Karol Vail and Norbert Salenbauch


Melba Ruffo


 Another stalwart of the British art scene who has lived between Venice and the UK for many years is Joe Tilson. Tilson, who just turned 92, is one of the leading figures of British Pop Art. Tilson’s relationship with Italy began in 1955 when he won the Prix de Rome. His association with Venice, and particular the Biennale, began in 1964 when he exhibited in the British Pavilion. The piece included is part of Tilson’s Stones of Venice series, which features his iconic reinterpretation of Venice’s architectural features in the bright colours which have dominated his work over the past few decades. Highlighting a specifically Venetian vernacular style – including tile mosaics and religious symbolism – these paintings can be interpreted as a joyful portrait and celebration of the city.

Joe Tilson
The Stones of Venice - Deposito del Pane – 2015


Judi Harvest


 Martin Craig-Martin, Andrew Huston, Beatrice Burati Anderson and Tristano de Robilant


 The youngest artist in the show is a recent graduate of Accademia di Belle Arti in Venice, Simone Carraro, who has created a commissioned piece on the occasion of this exhibition. The painting is based on the ecosystem of the Venetian Lagoon, creating an original and lively aesthetic born of researched scientific findings. The combination of traditional imagery with a critique on the fragile state of Venice’s environment is an apt metaphor for the city’s position as a place where the ancient and the contemporary must co-exist together in harmony.

Simone Carraro
Almanacco Organico Lagunare – 2020


Continuing the topic of the Biennale, the gallery is showing for the first time the work of Bice Lazzari, arguably the most important female Venetian artist of the 20th Century. Lazzari was born in Venice in 1900 and studied music at the Conservatorio di Musica Benedetto Marcello in Venice, before going to the Accademia di Belle Arti. Her work was included in the 19th Biennale of 1934. Lazzari had close ties with Carlo Scarpa and Gio Ponti, with whom she often collaborated with on decorative commissions. Her work was extremely radical; combining great beauty with a remarkably pared down, minimal aesthetic that linked her passion for music with that of architecture, modernism and abstraction.

Bice Lazzari
Senza Titolo – Untitled - 1974


Stefano Gris and Silvia Dainese


Cristina Beltrami


 Alma Zevi
Salizzada Malipiero - San Marco 3208

In the Salizzada gallery space, the sculptures by Marcantonio Brandolini d’Adda, a Venetian artist working with Murano glass. He has developed a revolutionary technique and practice that takes a fresh perspective on the place of glass in contemporary art. These objects, which are described as vessels, surprise by the vivacity of their colouring and their unexpected compositions; both of which remain at the core of the artist’s innovative approach to working with this medium.

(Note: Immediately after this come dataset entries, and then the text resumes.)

(** Nothing is stored for the tenant [t]. *)
Definition keys_absent (t : string) (db : PxDB) : Prop :=
  ∀ srv, px_get srv (tokens_key t) db = None ∧ px_get srv (ts_key t) db = None.
(** The server's clock does not run backwards; nor does the service's between the checks of
    [t], and the server's is not more than nine times as fast. *)
Definition checks_ok (t : string) (checks : list Check) : Prop :=
  StronglySorted (λ c c', ck_srv c ≤ ck_srv c') checks ∧
  Forall (λ c, 0 ≤ ck_now c < 2 ^ 53) (filter (of_tenant t) checks) ∧
  StronglySorted clock_le (filter (of_tenant t) checks).
(** The times and answers of the checks of [t]. *)
Definition history_of (t : string) (outs : list (Check * option (list Z))) : list (Z * list Z) :=
  omap (λ co, if of_tenant t co.1 then (λ out, (ck_now co.1, out)) <$> co.2 else None) outs.

Lemma check_run_bucket t db checks :
  limit_ok (limit_of t) → keys_absent t db → checks_ok t checks →
  answers_of t (check_run limit_of checks db).1 = Some <$> bucket_run (limit_of t) None (times_of t checks).
Proof.
  intros Hl Hdb (Hs&Hn&Hc). destruct checks as [|c checks]; [done|].
  apply (check_run_refines limit_of Hlaws t (ck_srv c) 0); try done.
  - constructor; [done|]. by apply StronglySorted_inv in Hs as [_ ?].
  - eapply Forall_impl; [exact Hn|]. intros c' ?. by split.
Qed.

Lemma check_run_checks checks db : (check_run limit_of checks db).1.*1 = checks.
Proof.
  revert db. induction checks as [|c checks IH]; intros db; [done|]. simpl.
  destruct (check_script limit_of c db) as [db' out]. specialize (IH db').
  destruct (check_run limit_of checks db') as [outs db'']. cbn [fst] in *. cbn [fmap list_fmap fst]. f_equal. exact IH.
Qed.
Lemma history_zip t outs l :
  answers_of t outs = Some <$> l → history_of t outs = zip (times_of t outs.*1) l.
Proof.
  unfold answers_of, times_of, history_of. revert l. induction outs as [|[c out] outs IH]; intros l Heq; [done|].
  cbn [omap list_omap fst snd fmap list_fmap]. destruct (of_tenant t c) eqn:E.
  - rewrite filter_cons_True in Heq by (by simpl; rewrite E). rewrite filter_cons_True by (by rewrite E).
    destruct l as [|o l]; [done|]. simpl in Heq. injection Heq as -> Heq. simpl. f_equal. by apply IH.
  - rewrite filter_cons_False in Heq by (simpl; rewrite E; exact id). rewrite filter_cons_False by (rewrite E; exact id). by apply IH.
Qed.
Lemma check_run_history t db checks :
  limit_ok (limit_of t) → keys_absent t db → checks_ok t checks →
  history_of t (check_run limit_of checks db).1 = zip (times_of t checks) (bucket_run (limit_of t) None (times_of t checks)).
Proof.
  intros. rewrite (history_zip _ _ (bucket_run (limit_of t) None (times_of t checks))); [by rewrite check_run_checks|].
  by apply check_run_bucket.
Qed.
Lemma times_sorted t checks : checks_ok t checks → StronglySorted Z.le (times_of t checks).
Proof.
  intros (_&_&Hc). unfold times_of. induction Hc as [|c cs Hc IH Hall]; [constructor|].
  simpl. constructor; [done|]. apply Forall_fmap. eapply Forall_impl; [exact Hall|]. intros c' (_&?&_). done.
Qed.
End properties.
Lemma rule_key_parts r : tenant_rate_limit_rule_key cfg r = tenant_rate_limit_prefix cfg +:+ str_join ":" (key_parts r).
Proof.
  unfold tenant_rate_limit_rule_key, key_parts, key_dim. rewrite join_rule_parts.
  destruct (non_empty_opt (rule_model r)), (non_empty_opt (rule_path r)), (non_empty_opt (rule_policy r));
    simpl; rewrite ?str_app_nil_r; repeat rewrite <- str_app_assoc; done.
Qed.

(** The dimensions a candidate key names, from the most to the least specific. *)
Definition subsets : list (bool * bool * bool) :=
  [(true, true, true); (true, true, false); (true, false, true); (false, true, true);
   (true, false, false); (false, true, false); (false, false, true); (false, false, false)].
Definition given (b : bool) (s : string) : option string := if b then Some (sanitize_key s) else None.
Definition candidate (tenant model path policy : string) (s : bool * bool * bool) : list string :=
  let '(m, p, q) := s in rule_parts (sanitize_key tenant) (given m model) (given p path) (given q policy).
Lemma candidate_keys_parts tenant model path policy :
  tenant_rate_limit_candidate_keys cfg tenant model path policy =
  (λ s, tenant_rate_limit_prefix cfg +:+ str_join ":" (candidate tenant model path policy s)) <$> subsets.
Proof.
  unfold tenant_rate_limit_candidate_keys, subsets, candidate. cbn [fmap list_fmap]. rewrite !join_rule_parts.
  cbn [given from_option]. rewrite !str_app_nil_r. repeat rewrite <- str_app_assoc. done.
Qed.
(* ===== verification/AiQueue.v ===== *)
(** * AI gateway service: the job queue

    [queue.rs], [result_store.rs], [callback.rs], [object_store.rs], [wait_subscriber.rs] and
    the handlers of jobs, as programs ([AiProg.Prog]).

    A request is stored as an entry of a Redis stream, its body in the entry or, if it is
    large, in an object store. Workers read entries, take a lease of the job, count the
    delivery, call the upstream, store the result, call back, and acknowledge the entry.
    Entries that stay unacknowledged are claimed again; a job that was delivered too often and
    a callback that failed too often go to dead letter streams.

    A body is the finite sequence of its chunks. The loops that run forever ([spawn_workers],
    [spawn_reclaimer], [spawn_callback_retry_worker]) repeat [worker_once], [reclaim_once] and
    [callback_retry_once]. *)

From S2P Require Export AiLimit.
Local Open Scope string_scope.
Local Open Scope list_scope.
Local Open Scope Z_scope.

(** ** Values the program computes itself *)

Definition xml_escape_char (a : ascii) : string :=
  if is_char "&" a then "&amp;" else if is_char "<" a then "&lt;" else if is_char ">" a then "&gt;"
  else if bool_decide (byte_val a = 34%N) then "&quot;" else if bool_decide (byte_val a = 39%N) then "&apos;"
  else String a "".
(** The replacements one after the other: [&] comes first, so no escape is escaped again. *)
Fixpoint xml_escape (input : string) : string :=
  match input with "" => "" | String a s => xml_escape_char a +:+ xml_escape s end.

Definition hex_digit_upper (d : Z) : ascii := ascii_of_N (Z.to_N (if d <? 10 then 48 + d else 55 + d)).
Definition percent (a : ascii) : string :=
  let n := Z.of_N (byte_val a) in String "%" (String (hex_digit_upper (n / 16)) (String (hex_digit_upper (n mod 16)) "")).
Fixpoint encode_query_component (input : string) : string :=
  match input with
  | "" => ""
  | String a s =>
      (if is_ascii_alphanumeric a || is_char "-" a || is_char "_" a || is_char "." a || is_char "~" a
       then String a "" else percent a) +:+ encode_query_component s
  end.

Definition extract_xml_tag (xml tag : string) : option string :=
  '(_, rest) ← str_split_once_str ("<" +:+ tag +:+ ">") xml;
  '(text, _) ← str_split_once_str ("</" +:+ tag +:+ ">") rest;
  Some (str_trim text).

Definition complete_part (part : CompletedPart) : string :=
  "<Part><PartNumber>" +:+ dec_string (cp_part_number part) +:+ "</PartNumber><ETag>" +:+
  xml_escape (cp_etag part) +:+ "</ETag></Part>".
Definition complete_multipart_xml (parts : list CompletedPart) : string :=
  "<CompleteMultipartUpload>" +:+ foldr (λ p s, complete_part p +:+ s) "" parts +:+ "</CompleteMultipartUpload>".

(** Saturating 64-bit arithmetic. *)
Definition u64_max : Z := 2 ^ 64 - 1.
Definition sat_add (a b : Z) : Z := Z.min u64_max (a + b).
Definition sat_sub (a b : Z) : Z := Z.max 0 (a - b).
Definition sat_mul (a b : Z) : Z := Z.min u64_max (a * b).
(** [attempt] is a [u32]; the shift is by at most 16. *)
Definition callback_retry_delay_ms (initial_delay_ms max_delay_ms attempt : Z) : Z :=
  let exponent := Z.min (sat_sub attempt 1) 16 in
  let multiplier := Z.shiftl 1 exponent in
  Z.min (sat_mul initial_delay_ms multiplier) max_delay_ms.

(** *** Streams and priorities *)

Definition parse_queue_priority (value : string) : option QueuePriority :=
  let value := to_ascii_lowercase (str_trim value) in
  if bool_decide (value = "high") then Some High
  else if bool_decide (value ∈ ["normal"; "default"; "medium"]) then Some Normal
  else if bool_decide (value = "low") then Some Low
  else None.
Definition contains_csv_value (csv needle : string) : bool :=
  existsb (λ value, negb (str_is_empty value) && eq_ignore_ascii_case value needle) (str_trim <$> str_split "," csv).
Definition configured_streams (cfg : Args) : list string :=
  if enable_priority_streams cfg
  then [high_priority_stream_key cfg; stream_key cfg; low_priority_stream_key cfg]
  else [stream_key cfg].
Definition push_weighted (out : list string) (stream : string) (weight : Z) : list string :=
  out ++ replicate (Z.to_nat weight) stream.
Definition worker_stream_order (cfg : Args) : list string :=
  if negb (enable_priority_streams cfg) then [stream_key cfg]
  else
    let out := push_weighted [] (high_priority_stream_key cfg) (queue_high_weight cfg) in
    let out := push_weighted out (stream_key cfg) (queue_normal_weight cfg) in
    let out := push_weighted out (low_priority_stream_key cfg) (queue_low_weight cfg) in
    match out with [] => [stream_key cfg] | _ => out end.

Definition job_lease_key (job_id : string) : string := "ai:job:lease:" +:+ sanitize_key job_id.
Definition job_attempt_key (job_id : string) : string := "ai:job:attempt:" +:+ sanitize_key job_id.

Definition validate_callback_url (cfg : Args) (policy : QueuePolicy) (callback_url : string) : result unit ServiceError :=
  if bool_decide (policy = Queue) && str_is_empty callback_url
  then Err (bad_request "missing required header `x-callback-url` for queue policy")
  else if negb (str_is_empty callback_url) && require_https_callback cfg && negb (starts_with callback_url "https://")
  then Err (bad_request "x-callback-url must use https")
  else Ok ().

Section queue.
Context `{HttpLib} `{!Base64} `{!AiLib} (cfg : Args).

Definition request_priority (headers : HeaderMap) (tenant model : string) : QueuePriority :=
  match optional_header headers "x-queue-priority" ≫= parse_queue_priority with
  | Some priority => priority
  | None =>
      if contains_csv_value (queue_high_tenants cfg) tenant || contains_csv_value (queue_high_models cfg) model then High
      else if contains_csv_value (queue_low_tenants cfg) tenant || contains_csv_value (queue_low_models cfg) model then Low
      else default Normal (parse_queue_priority (queue_default_priority cfg))
  end.
Definition stream_for_request (headers : HeaderMap) (tenant model : string) : string * QueuePriority :=
  let priority := request_priority headers tenant model in
  if negb (enable_priority_streams cfg) then (stream_key cfg, priority)
  else (match priority with
        | High => high_priority_stream_key cfg | Low => low_priority_stream_key cfg | Normal => stream_key cfg end, priority).

(** ** Redis and HTTP *)

Definition trim_stream (stream : string) : Fut unit :=
  if 0 <? stream_max_len cfg then redis (CXtrim stream (swrap 64 (stream_max_len cfg))) as_unit else ok ().
Definition xadd (stream : string) (fields : list (string * Value)) : Fut string := redis (CXadd stream fields) as_text.
Definition as_entries (r : Reply) : option (list (string * Fields)) :=
  match r with REntries l => Some l | RNil => Some [] | _ => None end.
(** [xreadgroup_map_or_empty]: nil is no entry. *)
Definition xreadgroup_map_or_empty (group consumer : string) (count block : Z) (stream : string) : Fut (list (string * Fields)) :=
  redis (CXreadgroup group consumer count block stream) as_entries.

Definition http (method url : string) (headers : list (string * string)) (body : string)
  : Fut (Z * list (string * string) * string) :=
  Do (CHttp method url headers body) (λ r, Ret (match r with
    | RHttp status headers body => Ok (status, headers, body)
    | RErr e => Err (from_http_error e)
    | _ => Err (from_http_error "")
    end)).
Definition http_ok (method url : string) (headers : list (string * string)) (body : string)
  : Fut (list (string * string) * string) :=
  try resp <- http method url headers body;
  let '(status, headers, body) := resp in
  if (400 <=? status) && (status <=? 599) then err (from_http_error (status_error status url)) else ok (headers, body).

(** ** Bodies: [object_store.rs] *)

Definition object_url (object_ref : string) : string :=
  trim_end_matches "/" (default "" (object_store_endpoint cfg)) +:+ "/" +:+
  trim_matches "/" (object_store_bucket cfg) +:+ "/" +:+ trim_start_matches "/" object_ref.
Definition object_url_with_query (object_ref query : string) : string := object_url object_ref +:+ "?" +:+ query.
Definition object_auth_header (raw : option string) : result (option (string * string)) ServiceError :=
  match raw with
  | None => Ok None
  | Some raw =>
      match str_split_once ":" raw with
      | None => Err (bad_request "AI_OBJECT_STORE_AUTH_HEADER must be `Header-Name: value`")
      | Some (name, value) =>
          match header_name_try_from (str_trim name), hv_from_str (str_trim value) with
          | Some _, Some _ => Ok (Some (str_trim name, str_trim value))
          | _, _ => Err (bad_request "invalid object auth header")
          end
      end
  end.
Definition auth_headers : Fut (list (string * string)) := lift (result_map option_list (object_auth_header (object_store_auth_header cfg))).

Definition initiate_multipart_upload (object_ref : string) : Fut string :=
  try auth <- auth_headers;
  try resp <- http_ok "POST" (object_url_with_query object_ref "uploads") auth "";
  lift (ok_or (extract_xml_tag resp.2 "UploadId") (internal "multipart initiate response missing UploadId")).
Definition part_url (object_ref upload_id : string) (part_number : Z) : string :=
  object_url_with_query object_ref
    ("partNumber=" +:+ dec_string part_number +:+ "&uploadId=" +:+ encode_query_component upload_id).
Definition upload_url (object_ref upload_id : string) : string :=
  object_url_with_query object_ref ("uploadId=" +:+ encode_query_component upload_id).
Definition find_header (name : string) (l : list (string * string)) : option string :=
  snd <$> find (λ kv, eq_ignore_ascii_case kv.1 name) l.
Definition upload_multipart_part (object_ref upload_id : string) (part_number : Z) (body : string) : Fut CompletedPart :=
  try auth <- auth_headers;
  try resp <- http_ok "PUT" (part_url object_ref upload_id part_number) auth body;
  lift (result_map (MkCompletedPart part_number)
    (ok_or (etag ← find_header "etag" resp.1; hv_to_str etag) (internal "multipart upload part response missing ETag"))).
Definition complete_multipart_upload (object_ref upload_id : string) (parts : list CompletedPart) : Fut unit :=
  try auth <- auth_headers;
  try _ <- http_ok "POST" (upload_url object_ref upload_id) (("content-type", "application/xml") :: auth) (complete_multipart_xml parts);
  ok ().
Definition abort_multipart_upload (object_ref upload_id : string) : Fut unit :=
  try auth <- auth_headers;
  try _ <- http_ok "DELETE" (upload_url object_ref upload_id) auth "";
  ok ().
Definition abort_upload_if_needed (object_ref upload_id : string) : Prog unit :=
  await _ <- metrics (fetch_add object_multipart_abort_total 1);
  await _ <- abort_multipart_upload object_ref upload_id;
  Ret ().

Definition too_large : ServiceError :=
  payload_too_large ("request body exceeds max size " +:+ dec_string (max_body_bytes cfg)).
Definition read_error (e : string) : ServiceError := bad_request ("read request body: " +:+ e).

(** [while pending.len() >= part_size]: every part takes bytes away, so the length is enough
    fuel. *)
Fixpoint upload_full_parts (fuel : nat) (object_ref upload_id : string) (part_size : Z) (pending : string)
    (parts : list CompletedPart) : Fut (string * list CompletedPart) :=
  match fuel with
  | O => ok (pending, parts)
  | S fuel =>
      if part_size <=? Z.of_nat (String.length pending) then
        try part <- upload_multipart_part object_ref upload_id (Z.of_nat (length parts) + 1) (str_take (Z.to_nat part_size) pending);
        upload_full_parts fuel object_ref upload_id part_size (str_drop (Z.to_nat part_size) pending) (parts ++ [part])
      else ok (pending, parts)
  end.
Definition full_parts (object_ref upload_id : string) (part_size : Z) (pending : string) (parts : list CompletedPart) :=
  upload_full_parts (String.length pending) object_ref upload_id part_size pending parts.
(** The rest of the stream. *)
Fixpoint upload_chunks (object_ref upload_id : string) (part_size : Z) (stream : list (result string string))
    (pending : string) (total_size : Z) (parts : list CompletedPart) : Fut (string * list CompletedPart) :=
  match stream with
  | [] => ok (pending, parts)
  | Err e :: _ => err (read_error e)
  | Ok chunk :: stream =>
      let total_size := total_size + Z.of_nat (String.length chunk) in
      if u64_max <? total_size then err (payload_too_large "request body is too large")
      else if max_body_bytes cfg <? total_size then
        await _ <- abort_upload_if_needed object_ref upload_id; err too_large
      else
        try pp <- full_parts object_ref upload_id part_size (pending +:+ chunk) parts;
        upload_chunks object_ref upload_id part_size stream pp.1 total_size pp.2
  end.
Definition upload_all (object_ref upload_id : string) (pending : string) (stream : list (result string string))
    (part_size total_size : Z) : Fut unit :=
  try pp <- full_parts object_ref upload_id part_size pending [];
  try pp <- upload_chunks object_ref upload_id part_size stream pp.1 total_size pp.2;
  let '(pending, parts) := pp in
  try parts <- (if negb (str_is_empty pending) || bool_decide (parts = [])
                then try part <- upload_multipart_part object_ref upload_id (Z.of_nat (length parts) + 1) pending; ok (parts ++ [part])
                else ok parts);
  try _ <- complete_multipart_upload object_ref upload_id parts;
  await _ <- metrics (fetch_add object_offload_total 1);
  ok ().
Definition finish_offload_upload (object_ref upload_id : string) (pending : string) (stream : list (result string string))
    (part_size total_size : Z) : Fut unit :=
  await upload_result <- upload_all object_ref upload_id pending stream part_size total_size;
  await _ <- (match upload_result with Err _ => abort_upload_if_needed object_ref upload_id | Ok _ => Ret () end);
  Ret upload_result.
Lemma quiet_first_stored keys : issues not_ack (first_stored keys).
Proof. induction keys as [|k keys IH]; cbn [first_stored]; quiet. Qed.
Lemma quiet_ttl key : issues not_ack (read_ttl_remaining_secs key).
Proof. unfold read_ttl_remaining_secs. quiet. Qed.
#[local] Hint Resolve quiet_first_stored quiet_ttl : issues.
Lemma quiet_list_key filters key : issues not_ack (list_key cfg filters key).
Proof. unfold list_key. quiet. Qed.
#[local] Hint Resolve quiet_list_key : issues.
Lemma not_ack_settled K c r : not_ack c → ack_settled cfg K (c, r).
Proof. by destruct c. Qed.
Lemma enqueue_job_quiet {B} K sched policy uri headers body (k : AcceptedJob → Fut B) :
  (∀ a, issues not_ack (k a)) →
  wp (ack_settled cfg) K (try_bind (enqueue_job cfg sched policy uri headers body) k) (λ _ _, True).
Proof.
  intros Hk. eapply okwp_wp, okwp_try; [apply enqueue_job_spec; [apply not_ack_settled|apply _]|]. intros K1 a _ _.
  apply quiet_ok, Hk.
Qed.
Lemma program_settled p K : wp (ack_settled cfg) K (task_prog (program_task p)) (λ _ _, True).
Proof.
  destruct p; cbn [program_task task_prog].
  - eapply okwp_wp, worker_once_ok.
  - eapply okwp_wp, reclaim_once_ok.
  - eapply okwp_wp, callback_retry_once_ok.
  - apply quiet_wp. unfold ensure_consumer_groups, try_iter. quiet.
  - apply enqueue_job_quiet. intros a. quiet.
  - unfold enqueue_and_wait. cbv zeta. eapply wp_seq; [apply quiet_wp; quiet|]. intros K1 u _ _.
    apply enqueue_job_quiet. intros a. unfold load_response. quiet.
  - apply quiet_wp. unfold get_job. quiet.
  - apply quiet_wp. unfold check_rate_limit, resolve_rate_limit. quiet.
  - apply quiet_wp. unfold upsert_tenant_rate_limit_rule. quiet.
  - apply quiet_wp. unfold delete_tenant_rate_limit_rule. quiet.
  - apply quiet_wp. unfold list_tenant_rate_limit_rules. quiet.
  - apply quiet_wp. unfold resolve_tenant_rate_limit_rule. quiet.
Qed.
End service.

Marcantonio Brandolini d’Adda
Unknown – 49 – 2019


Shown for the first time in the gallery is Andrew Huston, an adopted Venetian and a painter. He established his studio in Venice in 2017 after 20 years of living and working in New York City. The influence of Venice continues to seep into his work in recognisable yet subtle ways. These include the silhouetted, abstracted forms of Venetian round glass windows, fragments of traditional boats and elements of gold leaf. All of these can be identified in the artist’s thoughtful and distinctive palette used for the majestic painting selected for this exhibition.

Andrew Huston
Mascareta – 2019


‘The insects are there because I was right next to the little garden while making the piece in the Arsenale where there are lots of little bugs and spiders. I like how insects have many different meanings to different people.’
Katy Stubbs

Katy Stubbs, a South African-British artist working with ceramics, completed her residency in Venice in 2019. Stubbs made a number of exquisitely crafted, witty pieces, many of which were influenced by Old Master paintings that she studied in the Gallerie dell’Accademia. Her Insect Vase is a characteristic example of Stubbs’s rendering of both Classical Antiquity and the natural world. Stubbs used for the first time a granular clay which is local in Italy, where she is based. The residency provided her with not just a wealth of new visual references, but also the chance to develop new techniques and material variations.

Katy Stubbs
Insect Vase – 2019
Marcantonio Brandolini d’Adda
Untitled – 2020


Bikem de Montebello and Tristano de Robilant


Juliana Cerqueira Leite lives between New York and Sao Paulo.  She was amongst the first of Alma Zevi’s artists in residence in Venice in 2017. The artist spent much of her time here walking through the city - making frottages -rubbings - of different historical and architectural surfaces such as doors, floors, windows, railings and more. This led to an important body of work which the artist has continued throughout her practice.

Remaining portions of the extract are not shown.